Backblaze probes increased annualized failure rate for its 240,940 HDDs

Interior of hard disk drive

Backblaze’s quarterly updates on annualized failure rates (AFRs) for its arsenal of hard disk drives (HDDs) have provided unique insight into long-term storage use for over 10 years. Today, the backup and cloud storage company released Q2 2023 data, which explores an intriguing increase in AFRs.

Today’s blog post details data for 240,940 HDDs that Backblaze uses for data storage around the world. There are 31 different models, and Backblaze’s Andy Klein, who authored the blog, estimated in an email to Ars Technica that 15 percent of the HDDs in the dataset, including some of the 4, 6, and 8TB drives, are consumer-grade. The dataset doesn’t include boot drives, drives in commission for testing purposes, or drive models for which Backblaze didn’t have at least 60 units.
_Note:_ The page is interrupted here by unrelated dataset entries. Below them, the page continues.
(** * dax launcher: a shallow embedding of [src/dax/launcher.py]

    The launcher drives three phases (build, update, launch) against two
    external collaborators: the XNAT metadata store and the compute
    cluster.  The embedding keeps the control flow of the Python methods:
    calls to collaborators become events of a trace, exceptions become a
    result, local variables that may be unbound are options. *)

From Stdlib Require Import ZArith String Ascii.
From stdpp Require Import base tactics option list strings pretty gmap sorting.

Local Open Scope string_scope.
Local Open Scope Z_scope.

(** ** Python values used by the launcher *)

(** Exceptions that can cross the methods of [launcher.py].  Python raises
    [UnboundLocalError], a subclass of [NameError], when a local variable is
    read before any assignment.  [CollabError] is any exception raised by a
    collaborator (task, processor, store), with its class and message. *)
Inductive exn : Type :=
| UnboundLocalError (var : string)
| ValueError (msg : string)
| ClusterLaunchException
| ClusterCountJobsException
| DaxLauncherError (msg : string)
| DaxXnatError (msg : string)
| KeyError (key : string)
| TypeError (msg : string)
| CollabError (cls msg : string).

(** [isinstance(e, NameError)] *)
Definition is_NameError (e : exn) : bool :=
  match e with UnboundLocalError _ => true | _ => false end.

Definition exn_class (e : exn) : string :=
  match e with
  | UnboundLocalError _ => "UnboundLocalError"
  | ValueError _ => "ValueError"
  | ClusterLaunchException => "ClusterLaunchException"
  | ClusterCountJobsException => "ClusterCountJobsException"
  | DaxLauncherError _ => "DaxLauncherError"
  | DaxXnatError _ => "DaxXnatError"
  | KeyError _ => "KeyError"
  | TypeError _ => "TypeError"
  | CollabError c _ => c
  end.

Definition exn_message (e : exn) : string :=
  match e with
  | UnboundLocalError v | KeyError v => v
  | ValueError m | DaxLauncherError m | DaxXnatError m | TypeError m => m
  | ClusterLaunchException | ClusterCountJobsException => EmptyString
  | CollabError _ m => m
  end.

(** What a call into a collaborator does: it returns or it raises. *)
Inductive outcome (A : Type) : Type :=
| Returns (a : A)
| Throws (e : exn).
Arguments Returns {A} a.
Arguments Throws {A} e.

(** ** Statuses *)

(** Modelled from the spec: the ProcStatus constants of [task.py], which is
    not among the sources.  The launcher only compares statuses for equality
    with the named constants and passes others through, so the enumeration
    is open: [OtherProc] carries any value that is none of the named
    constants. *)
Inductive ProcStatus : Type :=
| NEED_INPUTS | NEED_TO_RUN | JOB_RUNNING | COMPLETE | JOB_FAILED | NO_DATA
| OtherProc (s : string).
Lemma event_loop_in_order fuel : forall sched pool,
  Forall (fun n => n = 0) sched ->
  Forall checking pool ->
  pending pool <= fuel ->
  event_loop fuel sched pool
  = (flat_map (fun url => finish url (checker_site_is_online_async url)) (waiting pool),
     Ok tt).
Proof.
  induction fuel as [|fuel IH]; intros sched pool Hsched Hpool Hfuel; cbn [event_loop];
    (assert (Hhd : hd 0 sched = 0) by (destruct Hsched; auto)); rewrite Hhd;
    destruct (select 0 pool) as [[[before [url k]] after]|] eqn:Hsel.
  - apply select_split in Hsel; subst pool.
    rewrite pending_app in Hfuel; simpl in Hfuel; lia.
  - apply select_none in Hsel as [_ Hsel]. rewrite pending_waiting in Hsel by assumption.
    destruct (waiting pool); [reflexivity|discriminate].
  - pose proof (nth_suspended_first _ (select_first _ Hsel)) as Hbefore.
    apply select_split in Hsel; subst pool.
    apply Forall_app in Hpool as [Hb Ha]. inversion Ha as [|? ? Hk Ha']; subst.
    simpl in Hk. rewrite Hk.
    rewrite (IH (tl sched) (before ++ Finished (Ok tt) :: after)).
    + unfold waiting in *. rewrite !flat_map_app, Hbefore. reflexivity.
    + destruct Hsched; [constructor|assumption].
    + apply Forall_app; split; [assumption|]. constructor; [reflexivity|assumption].
    + rewrite pending_app in *. simpl in *. lia.
  - apply select_none in Hsel as [_ Hsel]. rewrite pending_waiting in Hsel by assumption.
    destruct (waiting pool); [reflexivity|discriminate].
Qed.
(** X8.  Two successful invocations attach files of the same name
    exactly when their clock readings agree to the second; prompt, style
    and the returned markup play no part in the name. *)
Theorem file_name_tells_the_second
    (rt1 rt2 : Runtime) (prompt1 prompt2 : string)
    (style1 style2 : option Choice) (fn1 fn2 : RemoteFn)
    (svg_code1 svg_code2 : string) :
  generate_logo_svg rt1 = Some fn1 ->
  generate_logo_svg rt2 = Some fn2 ->
  fn1 (full_prompt prompt1 style1) = Return svg_code1 ->
  fn2 (full_prompt prompt2 style2) = Return svg_code2 ->
  valid_datetime (now rt1) = true ->
  valid_datetime (now rt2) = true ->
  map filename (attachments (trace (generate_logo rt1 prompt1 style1))) =
  map filename (attachments (trace (generate_logo rt2 prompt2 style2)))
  <-> now rt1 = now rt2.
Proof.
  intros Hfn1 Hfn2 Hcall1 Hcall2 Hv1 Hv2.
  rewrite (run_success rt1 prompt1 style1 fn1 svg_code1 Hfn1 Hcall1).
  rewrite (run_success rt2 prompt2 style2 fn2 svg_code2 Hfn2 Hcall2).
  cbn [trace snd attachments map success_file filename].
  split.
  - intros Hnames. injection Hnames as Hstamp.
    apply append_cancel_r in Hstamp.
    exact (strftime_injective (now rt1) (now rt2) Hv1 Hv2 Hstamp).
  - intros ->. reflexivity.
Qed.

Lemma file_name_tells_the_second_witness :
  map filename
    (attachments (trace (generate_logo (rt_fixed "<svg>y</svg>") "a fox" None))) =
  map filename
    (attachments (trace (generate_logo (rt_fixed "<svg>x</svg>")
                           "a wolf" (Some Gaming))))
  <-> now (rt_fixed "<svg>y</svg>") = now (rt_fixed "<svg>x</svg>").
Proof.
  exact (file_name_tells_the_second
           (rt_fixed "<svg>y</svg>") (rt_fixed "<svg>x</svg>")
           "a fox" "a wolf" None (Some Gaming)
           (fun _ => Return "<svg>y</svg>") (fun _ => Return "<svg>x</svg>")
           "<svg>y</svg>" "<svg>x</svg>"
           eq_refl eq_refl eq_refl eq_refl eq_refl eq_refl).
Defined.

(** ** Start-up, with and without a token *)

Lemma truthy_resolved_token (env : gmap string string) :
  truthy (resolved_token env) =
  truthy (env !! "DISCORD_BOT_TOKE") || truthy (env !! "DISCORD_BOT_TOKEN").
Proof.
  unfold resolved_token.
  destruct (truthy (env !! "DISCORD_BOT_TOKE")) eqn:H; [exact H | reflexivity].
Qed.

(** Case analysis on every test a start-up function makes on [env]. *)
Ltac boot_cases env :=
  rewrite ?TOKEN_order; unfold resolved_token;
  destruct (truthy (env !! "DISCORD_BOT_TOKE")) eqn:Hfirst;
  [| destruct (truthy (env !! "DISCORD_BOT_TOKEN")) eqn:Hsecond];
  cbn [bind negb fst snd];
  repeat match goal with
         | H : truthy _ = _ |- _ => rewrite H
         end;
  unfold os_getenv, token_missing, emit, ret;
  cbn [bind negb fst snd];
  try (destruct (truthy (env !! "DISCORD_PUBLIC_KEY"));
       destruct (truthy (env !! "DISCORD_APP_ID")));
  cbn.

Lemma start_bot_client (env : gmap string string) (interrupted : bool) :
  started_with (trace (start_bot env interrupted)) =
  (if truthy (resolved_token env)
   then [default "" (resolved_token env)] else []) /\
  closes_client (trace (start_bot env interrupted)) =
  truthy (resolved_token env) && interrupted.
Proof.
  unfold start_bot. boot_cases env; destruct interrupted; split; reflexivity.
Qed.

Lemma main_client (env : gmap string string) (running_loop : bool) :
  outcome (main env running_loop) =
  Return (if negb running_loop && negb (truthy (resolved_token env))
          then exit 1 else end_of_script) /\
  started_with (trace (main env running_loop)) =
  (if negb running_loop && truthy (resolved_token env)
   then [default "" (resolved_token env)] else []).
Proof.
  unfold main. destruct running_loop; [split; reflexivity |].
  boot_cases env; split; reflexivity.
Qed.

(** X9.  [start_bot] starts the client exactly when one of the two token
    variables is set and not empty, once, and with the token resolved
    from them; it closes the client exactly when it had started it and
    was interrupted. *)
Theorem start_bot_starts_with_resolved_token
    (env : gmap string string) (interrupted : bool) :
  started_with (trace (start_bot env interrupted)) =
  (if truthy (env !! "DISCORD_BOT_TOKE") || truthy (env !! "DISCORD_BOT_TOKEN")
   then [default "" (resolved_token env)] else []) /\
  closes_client (trace (start_bot env interrupted)) =
  (truthy (env !! "DISCORD_BOT_TOKE") || truthy (env !! "DISCORD_BOT_TOKEN"))
  && interrupted.
Proof.
  rewrite <- truthy_resolved_token. apply start_bot_client.
Qed.


(** X11.  A token variable set to the empty string counts as unset: with
    DISCORD_BOT_TOKE empty, the client is started with the value of
    DISCORD_BOT_TOKEN. *)
Theorem empty_first_variable_falls_back
    (env : gmap string string) (interrupted : bool) (token : string) :
  env !! "DISCORD_BOT_TOKE" = Some "" ->
  env !! "DISCORD_BOT_TOKEN" = Some token ->
  token <> "" ->
  started_with (trace (start_bot env interrupted)) = [token] /\
  started_with (trace (main env false)) = [token].
Proof.
  intros H1 H2 Hne.
  assert (Hr : resolved_token env = Some token).
  { unfold resolved_token. rewrite H1, H2. reflexivity. }
  assert (Ht : truthy (resolved_token env) = true).
  { rewrite Hr. simpl.
    destruct (String.eqb_spec token ""); [contradiction | reflexivity]. }
  destruct (start_bot_client env interrupted) as [-> _].
  destruct (main_client env false) as [_ ->].
  rewrite Ht, Hr. split; reflexivity.
Qed.

Lemma empty_first_variable_falls_back_witness :
  started_with
    (trace (main (<["DISCORD_BOT_TOKE" := ""]>
                    (<["DISCORD_BOT_TOKEN" := "xyz"]> ∅)) false)) = ["xyz"].
Proof.
  refine (proj2 (empty_first_variable_falls_back
                   (<["DISCORD_BOT_TOKE" := ""]>
                      (<["DISCORD_BOT_TOKEN" := "xyz"]> ∅))
                   false "xyz" _ _ _)).
  - vm_compute. reflexivity.
  - vm_compute. reflexivity.
  - discriminate.
Defined.

(** ** [on_ready] *)

Ltac ready_cases env MODAL_SERVER synced :=
  unfold on_ready, say_if_set, say, lift, call_sync, os_getenv, try_except,
    emit, ret;
  cbn [bind fst snd map app];
  destruct (truthy (env !! "DISCORD_APP_ID")); cbn [bind fst snd map app];
  destruct (truthy (env !! "DISCORD_INSTALL_LINK")); cbn [bind fst snd map app];
  destruct (truthy MODAL_SERVER); cbn [bind fst snd map app];
  destruct synced; cbn [bind fst snd map app outcome trace sync_report].

(** Every run of [on_ready] is the prelude, the sync and its report. *)
Lemma on_ready_run
    (user : User) (env : gmap string string)
    (MODAL_SERVER : option string) (synced : result (list AppCommand)) :
  on_ready user env MODAL_SERVER synced =
  (Return tt,
   ready_prelude user env MODAL_SERVER
   ++ [tree_sync; say_event (sync_report synced)]).
Proof.
  unfold ready_prelude, optional_line, say_event.
  ready_cases env MODAL_SERVER synced; reflexivity.
Qed.

Lemma sync_calls_app (t u : list ReadyEvent) :
  sync_calls (t ++ u) = sync_calls t + sync_calls u.
Proof.
  induction t as [|ev t IH]; [reflexivity |].
  destruct ev; cbn [app sync_calls]; rewrite IH; reflexivity.
Qed.

Lemma printed_app (t u : list ReadyEvent) :
  printed (t ++ u) = printed t ++ printed u.
Proof.
  induction t as [|ev t IH]; [reflexivity |].
  destruct ev as [[]|]; cbn [app printed]; rewrite IH; reflexivity.
Qed.

Lemma optional_line_facts (label : string) (v : option string) :
  sync_calls (optional_line label v) = 0 /\
  List.length (printed (optional_line label v)) = set_count v.
Proof.
  unfold optional_line, set_count. destruct (truthy v); split; reflexivity.
Qed.

Lemma ready_prelude_facts (user : User) (env : gmap string string)
    (MODAL_SERVER : option string) :
  sync_calls (ready_prelude user env MODAL_SERVER) = 0 /\
  List.length (printed (ready_prelude user env MODAL_SERVER)) =
  2 + set_count (env !! "DISCORD_APP_ID")
    + set_count (env !! "DISCORD_INSTALL_LINK")
    + set_count MODAL_SERVER.
Proof.
  unfold ready_prelude.
  rewrite !sync_calls_app, !printed_app, !length_app.
  destruct (optional_line_facts "✅ Application ID: " (env !! "DISCORD_APP_ID"))
    as [-> ->].
  destruct (optional_line_facts "🔗 Install Link: " (env !! "DISCORD_INSTALL_LINK"))
    as [-> ->].
  destruct (optional_line_facts "🌐 Modal Server: " MODAL_SERVER) as [-> ->].
  split; cbn; lia.
Qed.

(** X13.  The last thing [on_ready] does is report the sync it has just
    made: the number of commands when it returned, the text of the
    exception when it raised. *)
Theorem on_ready_reports_sync
    (user : User) (env : gmap string string)
    (MODAL_SERVER : option string) (synced : result (list AppCommand)) :
  exists before,
    trace (on_ready user env MODAL_SERVER synced) =
    before ++
    [tree_sync;
     startup (print
                match synced with
                | Return commands =>
                    "✅ Synced " +:+ decimal (List.length commands)
                    +:+ " command(s)"
                | Raise e => "❌ Failed to sync commands: " +:+ exc_str e
                end)] /\
    sync_calls before = 0.
Proof.
  exists (ready_prelude user env MODAL_SERVER).
  rewrite on_ready_run. split; [reflexivity |].
  apply ready_prelude_facts.
Qed.

(** X14.  [on_ready] prints the two login lines first, then one line for
    each of the application id, the install link and the server address
    that is set and not empty, then the sync report: three lines at
    least, six at most. *)
Theorem on_ready_lines
    (user : User) (env : gmap string string)
    (MODAL_SERVER : option string) (synced : result (list AppCommand)) :
  firstn 2 (printed (trace (on_ready user env MODAL_SERVER synced))) =
  ["✅ Logged in as " +:+ user_name user;
   "✅ Bot ID: " +:+ decimal (user_id user)] /\
  List.length (printed (trace (on_ready user env MODAL_SERVER synced))) =
  3 + set_count (env !! "DISCORD_APP_ID")
    + set_count (env !! "DISCORD_INSTALL_LINK")
    + set_count MODAL_SERVER.
Proof.
  rewrite on_ready_run. cbn [trace snd]. split.
  - reflexivity.
  - rewrite printed_app, length_app.
    destruct (ready_prelude_facts user env MODAL_SERVER) as [_ ->].
    cbn. lia.
Qed.

(** ** The import block *)

Lemma in_path_In (path : string) (sys_path : list string) :
  in_path path sys_path = true <-> List.In path sys_path.
Proof.
  unfold in_path. rewrite existsb_exists. split.
  - intros (x & Hx & Heq). apply String.eqb_eq in Heq. now subst.
  - intros Hin. exists path. split; [exact Hin | apply String.eqb_refl].
Qed.

Lemma add_to_sys_path_cases (path : string) (sys_path : list string) :
  (List.In path sys_path /\ add_to_sys_path path sys_path = sys_path) \/
  (~ List.In path sys_path /\ add_to_sys_path path sys_path = path :: sys_path).
Proof.
  unfold add_to_sys_path. destruct (in_path path sys_path) eqn:Hin.
  - left. split; [now apply in_path_In | reflexivity].
  - right. split; [| reflexivity].
    intros Habs. apply in_path_In in Habs. congruence.
Qed.

Lemma add_to_sys_path_idempotent (path : string) (sys_path : list string) :
  add_to_sys_path path (add_to_sys_path path sys_path) =
  add_to_sys_path path sys_path.
Proof.
  destruct (add_to_sys_path_cases path sys_path) as [[Hin ->]|[_ ->]].
  - destruct (add_to_sys_path_cases path sys_path) as [[_ H]|[Hout _]];
      [exact H | contradiction].
  - unfold add_to_sys_path at 1.
    replace (in_path path (path :: sys_path)) with true; [reflexivity |].
    symmetry. apply in_path_In. now left.
Qed.

Lemma import_block_outcome (h : Host) (sys_path : list string) :
  outcome (import_block h sys_path) =
  Return (add_to_sys_path (modal_project_path h) sys_path,
          bind_generate_logo_svg
            (import_logo_generator h
               (add_to_sys_path (modal_project_path h) sys_path))).
Proof.
  unfold import_block.
  destruct (import_logo_generator h _); reflexivity.
Qed.

(** X15.  Whatever the import comes to, the block leaves the project
    directory on the search path, keeps every entry that was there, adds
    nothing else, and does not introduce a duplicate. *)
Theorem import_block_search_path (h : Host) (sys_path : list string) :
  exists sys_path' binding,
    outcome (import_block h sys_path) = Return (sys_path', binding) /\
    List.In (modal_project_path h) sys_path' /\
    (forall entry, List.In entry sys_path' <->
                   entry = modal_project_path h \/ List.In entry sys_path) /\
    (exists front, sys_path' = front ++ sys_path) /\
    (List.NoDup sys_path -> List.NoDup sys_path').
Proof.
  do 2 eexists. split; [apply import_block_outcome |].
  destruct (add_to_sys_path_cases (modal_project_path h) sys_path)
    as [[Hin ->]|[Hout ->]].
  - split; [exact Hin |]. split; [| split].
    + intros entry. split; [auto |]. intros [-> | H]; assumption.
    + exists []. reflexivity.
    + auto.
  - split; [now left |]. split; [| split].
    + intros entry. simpl. split; intros [H | H]; auto.
    + exists [modal_project_path h]. reflexivity.
    + intros Hnd. constructor; assumption.
Qed.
HDD models need at least 50,000 drive days in order for Backblaze to consider them statistically relevant.
Enlarge / HDD models need at least 50,000 drive days in order for Backblaze to consider them statistically relevant.

One of the biggest revelations from examining the drives from April 1, 2023, through June 30, 2023, was an increase in AFR from Q1 2023 (1.54 percent) to Q2 2023 (2.28 percent). Backblaze’s Q1 dataset examined 237,278 HDDs across 30 models.

Of course, that AFR increase alone isn’t enough to warrant any panic. Since quarterly AFR numbers are “volatile,” Klein told Ars Technica, Backblaze further evaluates both quarter-to-quarter and lifetime trends “to see if what happened was an anomaly or something more.”

So, Klein started digging further by grouping the drives by capacity. This is because, as Klein explained to Ars:

A Backblaze storage vault consists of 1,200 drives of the same size, with 60 drives in 20 storage servers. If we grouped the drives strictly by age and wanted to replace just the oldest drives in a given Backblaze vault, we would only replace those drives in the vault that met the old age criteria, not all the drives. Then, a year from now, we’d do it again, and the year after that, etc. By using the average age by drive size, we can, as appropriate, replace/upgrade all of the drives in a vault at once.

After eliminating drives that Backblaze considered young (under 5 years old), Backblaze came up with the below line graph, homing in on quarterly AFRs for its 4, 6, 8, and 10TB HDDs. And looking at the chart below, the lines for the 10 and 8TB models stand out:

Moving to lifetime AFRs

Digging even deeper to see if it’s truly 8TB and 10TB drives increasing the drives’ AFR, Backblaze turned to lifetime AFRs, which look at data from drives with an age of 10 years, 2 months, 10 days, with the oldest drive (a 6TB Seagate ST6000DX000) being about 10 years, 2 months old.

The lifetime AFR for Backblaze’s hard drives increased 0.05 percent from the preceding quarter (1.4 percent) to now (1.45 percent). Big drivers for that change were 10TB HDDs, as well as 8TB ones.

Backblaze has way more 8TB drives (24,891) than 10TB ones (1,124). So, Klein grouped the 8TB drives by model. Klein told Ars that each of the drive models below had over 50,000 drive days for the quarter and over 2 million drive days in their lifetime.

“For all three models, the increase of the lifetime annualized failure rate from Q1 to Q2 is 10 percent or more, which is statistically similar to the 12 percent increase for all of the 8TB drive models. If you had to select one drive model to focus on for migration, any of the three would be a good candidate,” Klein’s blog says.

What have we learned?

The executive told Ars that years of data collection like this have taught Backblaze that the failure rate of a given model does not predict the failure rate of other models of the same size or by the same manufacturer:

That’s why once we identified the 8TB drives as the potential problem, we had to dig into the model-specific numbers. In this case, all of the models were similar in their increase in failure rates, but it could have been just as likely that they weren’t.

One thing to remember is that we are looking at the change in failure rates over time, not the actual failure rates themselves. We are looking for unusual changes outside of what we would expect.

Looking at detailed drive data like this gives Backblaze an intimate look into its storage environment so it can make any necessary adjustments.

“We have a drive migration program to move from smaller drives to larger drives to improve storage density in a given Backblaze vault. For economic reasons, we start with the smallest drives and then consider other details, such as failure rates, in the process. To that end, the analysis we did is being used to help prioritize which Backblaze vaults are upgraded,” Klein told Ars.

For consumers considering a new HDD for personal use, (but not as part of a RAID array) Klein advised seeking a model they “believe fails the least.”

He added:

But the difference between a 1 percent and 2 percent failure rate is moot if you don’t back up your stuff somewhere else. Relying on a single drive, HDD or SSD, as your sole source of data storage is a ticking time bomb. Whether a drive lasts 2 years or 10 years, it will fail.

Backblaze’s complete dataset is available to the public for free on its website.